“Décollé en prison”: Jean-Baptiste, le martyre et l’épée de Simon

«Decollatus est in carcere»: João baptista, o martírio e a espada de Simeão
Et il envoya un scieur pour lui couper la tête.
Mc 6,27
La mémoire du Martyre de Saint Jean-Baptiste relie deux textes sur la fidélité prophétique face au pouvoir : en Jérémie 1,17-19, Dieu exhorte Jérémie à ne pas avoir peur car « je suis avec toi pour te délivrer » (v.19). Dans Marc 6,17-29, Jean Baptiste est exécuté pour avoir dit au pouvoir ce que le pouvoir ne voulait pas entendre. Marie qui « est restée debout près de la croix » (Jean 19,25) a vécu la même fidélité annoncée par Jean avec sa vie et sa mort.

I. La première lecture : Jérémie 1,17-19

L’appel de Jérémie structure toute la vocation prophétique : « ne t’afflige pas devant eux, afin que je ne m’afflige pas devant eux » (v.17). Le courage n’est pas une vertu autonome mais une conséquence de la présence divine : « je suis avec toi pour te délivrer » (v.19). Le prophète est soutenu par Celui qui l’envoie. Lorsque le soutien semble manquer, le prophète tombe. Lorsqu’il est réel, même la mort est une victoire.La promesse, « je ferai de toi ce jour-ci une cité fortifiée, un pilier de fer » (v.18), ne promet pas l’absence de souffrance mais une indestructibilité intérieure. Les rois, princes et prêtres « luttent contre toi mais ils ne prévaudront pas » (v.19). Jean Baptiste a été décapité. Mais il n’a pas été vaincu. La défaite apparente est la forme la plus haute de réalisation de la promesse prophétique.

II. L’Évangile : Marc 6,17-29

Marc construit la scène avec une précision dramatique : Hérode, qui « craignait Jean et le protégeait » mais était dominé par Hérodiade. Le banquet, la danse, le serment imprudent, la tête demandée sur un plateau. L’ironie tragique est totale : le tétraque, sachant que Jean était « un homme juste et saint » (v.20), a laissé la logique de la fête et de l’orgueil dicter ce que la logique de la conscience interdisait.La note finale, les disciples de Jean sont venus récupérer le corps et « ont annoncé à Jésus » (v.29), établit un lien entre le martyre du précurseur et la mission du Messie. Jean a été envoyé pour préparer la voie. Il est mort sur le chemin qu’il avait préparé. Sa mort n’était pas un accident mais l’accomplissement de sa fonction : le précurseur qui ouvre la voie est le premier à la parcourir jusqu’au bout.

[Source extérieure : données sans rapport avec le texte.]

Lemma tinv_step pts y y' : tinv pts y -> step y y' -> exists pts', tinv pts' y'.
Proof.
  intros Hi Hstep. destruct Hstep as
    [y t k Ht Ho|y t k Ht Ho|y t f v k Ht|y t f k Ht|y t f body k Ht|y t f body k Ht|y t k Ht Ho|y t k Ht].
  - (* Lock *)
    at_point Hi Ht p Hp; unfold set_thread, set_owner; cbn [flags owner threads].
    + exists (<[t := Reading cs]> pts). apply (tinv_move _ _ _ _ (Reading cs) _ _ Hi Hp); try done; [by left|].
      intros h _ _ Hf [Hf'|(? & [?|?])]; congruence.
    + exists (<[t := Raise Asking cs]> pts). apply (tinv_move _ _ _ _ (Raise Asking cs) _ _ Hi Hp); try done; [by left|].
      intros h _ _ Hf [Hf'|(? & [?|?])]; congruence.
    + exists (<[t := Test Asking cs]> pts). apply (tinv_move _ _ _ _ (Test Asking cs) _ _ Hi Hp); try done; [by left|].
      intros h _ _ Hf [Hf'|(? & [?|?])]; congruence.
    + exists (<[t := Raise Stopping cs]> pts). apply (tinv_move _ _ _ _ (Raise Stopping cs) _ _ Hi Hp); try done; [by left|].
      intros h _ _ Hf [Hf'|(? & [?|?])]; congruence.
    + exists (<[t := Test Stopping cs]> pts). apply (tinv_move _ _ _ _ (Test Stopping cs) _ _ Hi Hp); try done; [by left|].
      intros h _ _ Hf [Hf'|(? & [?|?])]; congruence.
    + exists (<[t := Test h cs]> pts). apply (tinv_move _ _ _ _ (Test h cs) _ _ Hi Hp); try done; [by left|].
      intros h' _ _ Hf [Hf'|(? & [?|?])]; congruence.
  - (* Unlock *)
    at_point Hi Ht p Hp; unfold set_thread, set_owner; cbn [flags owner threads].
    exists (<[t := Idle cs]> pts). apply (tinv_move _ _ _ _ (Idle cs) _ _ Hi Hp); try done; [by right|].
    intros h _ _ Hf [Hf'|(? & [?|?])]; congruence.
  - (* Set *)
    at_point Hi Ht p Hp; unfold set_thread; cbn [flags owner threads].
    + assert (Ho : owner y = Some t) by by apply (ti_owner _ _ Hi _ _ Hp).
      exists (<[t := Raised h cs]> pts). rewrite Ho.
      apply (tinv_move _ _ _ _ (Raised h cs) _ _ Hi Hp); try done; [by right|apply set_flag_eq| |].
      * intros f. apply set_flag_mono.
      * intros h' _ _ Hf [Hf'|(? & [?|?])]; [|done..]. split; [|done].
        destruct (decide (h' = h)) as [->|Hne]; [by exists cs; left|]. exfalso.
        unfold set_flag in Hf. case_decide as E; [|congruence]. by destruct h, h'.
    + assert (Ho : owner y = Some t) by by apply (ti_owner _ _ Hi _ _ Hp).
      pose proof (ti_knows _ _ Hi _ _ Hp) as Hkn. cbn in Hkn.
      assert (Hsame : forall h', set_flag (shake_hint h) true (flags y) (shake_flag h') = flags y (shake_flag h'))
        by (intros h'; unfold set_flag; by destruct h, h').
      exists (<[t := Enter h cs]> pts). rewrite Ho.
      apply (tinv_move _ _ _ _ (Enter h cs) _ _ Hi Hp); try done; [by right| | |].
      * cbn. by rewrite Hsame, set_flag_eq.
      * intros f. apply set_flag_mono.
      * intros h' _ _. rewrite Hsame. intros Hf [Hf'|(? & [?|?])]; congruence.
  - (* Read *)
    at_point Hi Ht p Hp. exists (<[t := Leave cs]> pts).
    apply (tinv_set_thread pts y t (Reading cs)); try done; [by left|].
    intros h _ _ Hf [Hf'|(? & [?|?])]; congruence.
  - (* If *)
    at_point Hi Ht p Hp. pose proof (ti_knows _ _ Hi _ _ Hp) as Hkn. cbn in Hkn.
    destruct (flags y (shake_hint h)) eqn:Eh.
    + exists (<[t := Notify h cs]> pts).
      apply (tinv_set_thread pts y t (Raised h cs)); try done; [by left|].
      intros h' _ _ Hf [Hf'|(cs' & [E'|E'])]; [congruence| |done]. simplify_eq. by exists cs'; right.
    + exists (<[t := Leave cs]> pts).
      apply (tinv_set_thread pts y t (Raised h cs)); try done; [by left|].
      intros h' _ Hh Hf [Hf'|(? & [?|?])]; congruence.
  - (* While *)
    at_point Hi Ht p Hp. destruct (flags y (shake_flag h)) eqn:Ef.
    + exists (<[t := Leave cs]> pts).
      apply (tinv_set_thread pts y t (Test h cs)); try done; [by left|].
      intros h' _ _ Hf [Hf'|(? & [?|?])]; congruence.
    + exists (<[t := Hint h cs]> pts).
      apply (tinv_set_thread pts y t (Test h cs)); try done; [by left|].
      intros h' _ _ Hf [Hf'|(? & [?|?])]; congruence.
  - (* CondWait *)
    at_point Hi Ht p Hp; unfold set_thread, set_owner; cbn [flags owner threads].
    pose proof (ti_knows _ _ Hi _ _ Hp) as [Hf Hh].
    exists (<[t := Waiting h cs true]> pts).
    apply (tinv_move _ _ _ _ (Waiting h cs true) _ _ Hi Hp); try done; [by right| |].
    + intros h' _ _ Hf1 [Hf'|(? & [?|?])]; congruence.
    + intros h' cs' [= <- <-]. done.
  - (* CondBroadcast *)
    at_point Hi Ht p Hp. assert (Ho : owner y = Some t) by by apply (ti_owner _ _ Hi _ _ Hp).
    exists (map wake (<[t := Leave cs]> pts)).
    (* the sleepers are woken together with the move of the thread *)
    assert (Hi' : tinv (map wake pts) (wake_all y)) by by apply tinv_broadcast.
    assert (Hp' : map wake pts !! t = Some (Notify h cs)) by by rewrite list_lookup_fmap, Hp.
    replace (map wake (<[t:=Leave cs]> pts)) with (<[t := Leave cs]> (map wake pts))
      by by rewrite list_fmap_insert.
    replace (wake_all (set_thread t (awake (Unlock :: calls cs)) y))
      with (set_thread t (awake (Unlock :: calls cs)) (wake_all y))
      by (unfold wake_all, set_thread; cbn; by rewrite list_fmap_insert).
    apply (tinv_set_thread _ _ t (Notify h cs)); try done; [by left|].
    intros h' (t2 & cs2 & Hs) _ _ _. rewrite list_lookup_fmap in Hs.
    by destruct (pts !! t2) as [[]|].
Qed.
Record world_inv (y : world) : Prop := {
  wi_groups : forall g G, groups y !! g = Some G -> group_inv (mutex y) g G;
  wi_owner : forall g, mutex y = Some (Mon g) -> is_Some (groups y !! g);
  wi_main : mutex y = Some Main <-> main_holds (pc y) = true;
  wi_started : forall k, next_group (length (groups y)) (pc y) = Some k -> (k <= length (groups y))%nat /\
                 forall g G, groups y !! g = Some G ->
                   if (g <? k)%nat then (1 <= at_stage G)%nat else at_stage G = 0%nat /\ cleanups G = 0%nat;
  wi_count : shutdown y = false \/ waited (pc y) = false -> completed_count y = count_of (groups y);
  wi_waited : waited (pc y) = true -> shutdown y = false -> forall g G, groups y !! g = Some G -> at_stage G = 8%nat;
  wi_freed : freed y = true -> pc y = Done;
  wi_listed : length (listed y) = length (groups y);
  wi_current : forall g, current (pc y) = Some g -> (g < length (groups y))%nat;
}.

Lemma alter_alter (f h : tg_group -> tg_group) (g : nat) (gs : list tg_group) : alter f g (alter h g gs) = alter (f ∘ h) g gs.
Proof.
  apply list_eq. intros i. destruct (decide (i = g)) as [->|].
  - rewrite !list_lookup_alter_eq. by destruct (gs !! g).
  - by rewrite !list_lookup_alter_ne.
Qed.

Lemma sum_of_alter w gs g f G :
  gs !! g = Some G -> (sum_of w (alter f g gs) + w G = sum_of w gs + w (f G))%nat.
Proof.
  revert g. induction gs as [|H gs IH]; intros [|g] Hg; [done..| |].
  - injection Hg as ->. change (alter f 0%nat (G :: gs)) with (f G :: gs). cbn [sum_of]. lia.
  - specialize (IH g Hg). change (alter f (S g) (H :: gs)) with (H :: alter f g gs). cbn [sum_of]. lia.
Qed.

Lemma sum_of_positive w gs : (0 < sum_of w gs)%nat -> exists g G, gs !! g = Some G /\ (0 < w G)%nat.
Proof.
  induction gs as [|G gs IH]; cbn [sum_of]; [lia|]. intros Hs. destruct (decide (w G = 0)%nat).
  - destruct IH as (g & G' & Hg & Hw); [lia|]. by exists (S g), G'.
  - exists 0%nat, G. split; [done|lia].
Qed.

Lemma count_of_alter gs g f G :
  gs !! g = Some G ->
  (count_of (alter f g gs) + Nat.b2n (counted G) = count_of gs + Nat.b2n (counted (f G)))%nat.
Proof. intros Hg. exact (sum_of_alter (fun G => Nat.b2n (counted G)) gs g f G Hg). Qed.

Lemma count_of_le gs : (count_of gs <= length gs)%nat.
Proof.
  unfold count_of. induction gs as [|G gs IH]; cbn [sum_of length]; [lia|].
  destruct (counted G); cbn [Nat.b2n]; lia.
Qed.

Lemma count_of_full gs : count_of gs = length gs -> forall g G, gs !! g = Some G -> counted G = true.
Proof.
  unfold count_of. induction gs as [|H gs IH]; intros Hc [|g] G Hg; [done..| |];
    cbn [sum_of length] in Hc; pose proof (count_of_le gs); unfold count_of in *.
  - injection Hg as ->. destruct (counted G); [done|cbn [Nat.b2n] in Hc; lia].
  - apply (IH ltac:(destruct (counted H); cbn [Nat.b2n] in Hc; lia) g G Hg).
Qed.

Lemma count_of_none gs : (forall g G, gs !! g = Some G -> counted G = false) -> count_of gs = 0%nat.
Proof.
  unfold count_of. induction gs as [|H gs IH]; intros Hc; [done|]. cbn [sum_of].
  rewrite (Hc 0%nat H eq_refl), IH; [done|]. intros g G HG. apply (Hc (S g) G HG).
Qed.

(** A move of the main thread that leaves the groups alone; it may take or
    release the mutex. *)
Lemma inv_main y p o :
  world_inv y ->
  (o = mutex y \/ (forall g, mutex y <> Some (Mon g)) /\ (forall g, o <> Some (Mon g))) ->
  (o = Some Main <-> main_holds p = true) ->
  (forall k, next_group (length (groups y)) p = Some k -> next_group (length (groups y)) (pc y) = Some k) ->
  (waited (pc y) = true -> waited p = true) ->
  (waited p = true -> waited (pc y) = true \/
     (shutdown y = false -> forall g G, groups y !! g = Some G -> at_stage G = 8%nat)) ->
  (freed y = true -> p = Done) ->
  (forall g, current p = Some g -> (g < length (groups y))%nat) ->
  world_inv (set_pc p (set_mutex o y)).
Proof.
  intros [Hg Ho Hm Hst Hc Hw Hf Hl Hcu] Hmu Hp Hn Hwp Hwp' Hfp Hcp. constructor; cbn.
  - intros g G HG. destruct (Hg g G HG) as [H1 H2 H3 H4 H5]. split; [done..|].
    destruct Hmu as [->|[Hy Hno]]; [done|]. rewrite <- H5. split; intros E; [by destruct (Hno g)|by destruct (Hy g)].
  - intros g E. destruct Hmu as [->|[_ Hno]]; [by apply Ho|by destruct (Hno g)].
  - done.
  - intros k Hk. by apply Hst, Hn.
  - intros [E|E]; [by apply Hc; left|]. apply Hc. right. destruct (waited (pc y)) eqn:Ew; [|done].
    by rewrite Hwp in E.
  - intros Ew Es. destruct (Hwp' Ew) as [E|E]; [by apply Hw|by apply E].
  - done.
  - done.
  - done.
Qed.

(** The same without the mutex. *)
Lemma inv_set_pc y p :
  world_inv y -> main_holds p = main_holds (pc y) ->
  (forall k, next_group (length (groups y)) p = Some k -> next_group (length (groups y)) (pc y) = Some k) ->
  (waited (pc y) = true -> waited p = true) ->
  (waited p = true -> waited (pc y) = true \/
     (shutdown y = false -> forall g G, groups y !! g = Some G -> at_stage G = 8%nat)) ->
  (freed y = true -> p = Done) ->
  (forall g, current p = Some g -> (g < length (groups y))%nat) ->
  world_inv (set_pc p y).
Proof.
  intros Hi Hp Hn Hwp Hwp' Hfp Hcp.
  assert (E : set_pc p y = set_pc p (set_mutex (mutex y) y)) by by destruct y.
  rewrite E. apply inv_main; try done; [by left|]. rewrite Hp. apply (wi_main _ Hi).
Qed.

(** A move of one group that does not start its monitor. *)
Lemma inv_group y g G f o n :
  world_inv y -> groups y !! g = Some G -> group_inv o g (f G) ->
  (o = mutex y \/ mutex y = None /\ o = Some (Mon g) \/ mutex y = Some (Mon g) /\ o = None) ->
  (at_stage G <= at_stage (f G))%nat ->
  next_group (length (groups y)) (pc y) = None \/
    (at_stage G = 0%nat -> at_stage (f G) = 0%nat /\ cleanups (f G) = cleanups G) ->
  (n + Nat.b2n (counted G) = completed_count y + Nat.b2n (counted (f G)))%nat ->
  world_inv (mkWorld (alter f g (groups y)) (listed y) n o (shutdown y) (freed y) (pc y)).
Proof.
  intros [Hg Ho Hm Hst Hc Hw Hf Hl Hcu] HG Hfg Hmu Hmono Hns Hn.
  assert (Hlt : (g < length (groups y))%nat) by by eapply lookup_lt_Some.
  assert (Hlk : forall g2 G2, alter f g (groups y) !! g2 = Some G2 ->
            g2 = g /\ G2 = f G \/ g2 <> g /\ groups y !! g2 = Some G2).
  { intros g2 G2. destruct (decide (g2 = g)) as [->|Hne].
    - rewrite list_lookup_alter_eq, HG. intros [= <-]. by left.
    - rewrite list_lookup_alter_ne by done. by right. }
  constructor; cbn [groups listed completed_count mutex shutdown freed pc]; rewrite ?length_alter.
  - intros g2 G2 [[-> ->]|[Hne H2]]%Hlk; [done|]. destruct (Hg g2 G2 H2) as [H3 H4 H5 H6 H7]. split; [done..|].
    rewrite <- H7. destruct Hmu as [->|[[-> ->]|[-> ->]]]; [done|split; congruence..].
  - intros g2 E. apply lookup_lt_is_Some. rewrite length_alter. apply lookup_lt_is_Some.
    destruct Hmu as [->|[[_ ->]|[_ ->]]]; [by apply Ho|by simplify_eq; eexists|done].
  - rewrite <- Hm. destruct Hmu as [->|[[-> ->]|[-> ->]]]; done.
  - intros k Hk. destruct (Hst k Hk) as [Hk1 Hk2]. split; [done|].
    intros g2 G2 [[-> ->]|[Hne H2]]%Hlk; [|by apply Hk2]. specialize (Hk2 g G HG).
    revert Hk2. destruct (g <? k)%nat; intros Hk2; [lia|]. destruct Hns as [Hns|Hns]; [congruence|].
    destruct Hk2 as [E1 E2]. destruct (Hns E1) as [E3 E4]. by rewrite E4.
  - intros Hor. specialize (Hc Hor). pose proof (count_of_alter _ _ f _ HG). lia.
  - intros Ew Es g2 G2 [[-> ->]|[Hne H2]]%Hlk; [|by eapply Hw].
    pose proof (Hw Ew Es g G HG). unfold at_stage in *. destruct (Monitor (f G)); cbn in *; lia.
  - done.
  - done.
  - done.
Qed.

(** Moves of the monitors keep the invariant: what the group becomes, who holds
    the mutex then, and the count. *)
Ltac monitor_move f o n :=
  lazymatch goal with
  | Hi : world_inv ?y, HG : groups ?y !! ?g = Some ?G, EM : Monitor ?G = _ |- _ =>
      apply (inv_group y g G f o n Hi HG); unfold counted, at_stage, compose in *;
        cbn [Monitor set_monitor call_cleanup set_completed] in *; rewrite ?EM in *; cbn [stage] in *;
        [|try by left|lia|right; lia|cbn; lia]
  end.

Ltac group_goals H2 H3 H4 H5 :=
  split; unfold at_stage; cbn;
    [try (intros ? ? [=]; done)|try (intros _; apply H2; lia); try (intros; lia)
    |try (intros _; apply H3; lia)|try done; try exact H4|try exact H5; try (rewrite H5; lia)].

III. Le prophète qui a dit au pouvoir ce que le pouvoir ne voulait pas entendre

Jean Baptiste incarnait le « ne t’afflige pas » de Jérémie 1,17 dans sa forme la plus littérale : il disait à Hérode Antipas ce qui était moralement vrai, « il ne te revient pas d’avoir la femme de ton frère » (Marc 6,18), sans calculer les conséquences politiques. Cette fidélité à la vérité sans calcul des conséquences est la marque du prophète authentique : non pas celui qui dit ce qui est convenable, mais celui qui dit ce qui est vrai, indépendamment de l’auditoire.La tradition chrétienne a vu dans le martyre de Jean le prototype de tout martyre pour le témoignage de la vérité morale : non seulement la foi comme croyance, mais la foi comme exigence éthique qui confronte le pouvoir. Les martyrs du XXe siècle, de Maximilien Kolbe à Oscar Romero, ont suivi le même chemin : la parole vraie dite au pouvoir qui ne la voulait pas entendre, avec la disponibilité à payer le prix.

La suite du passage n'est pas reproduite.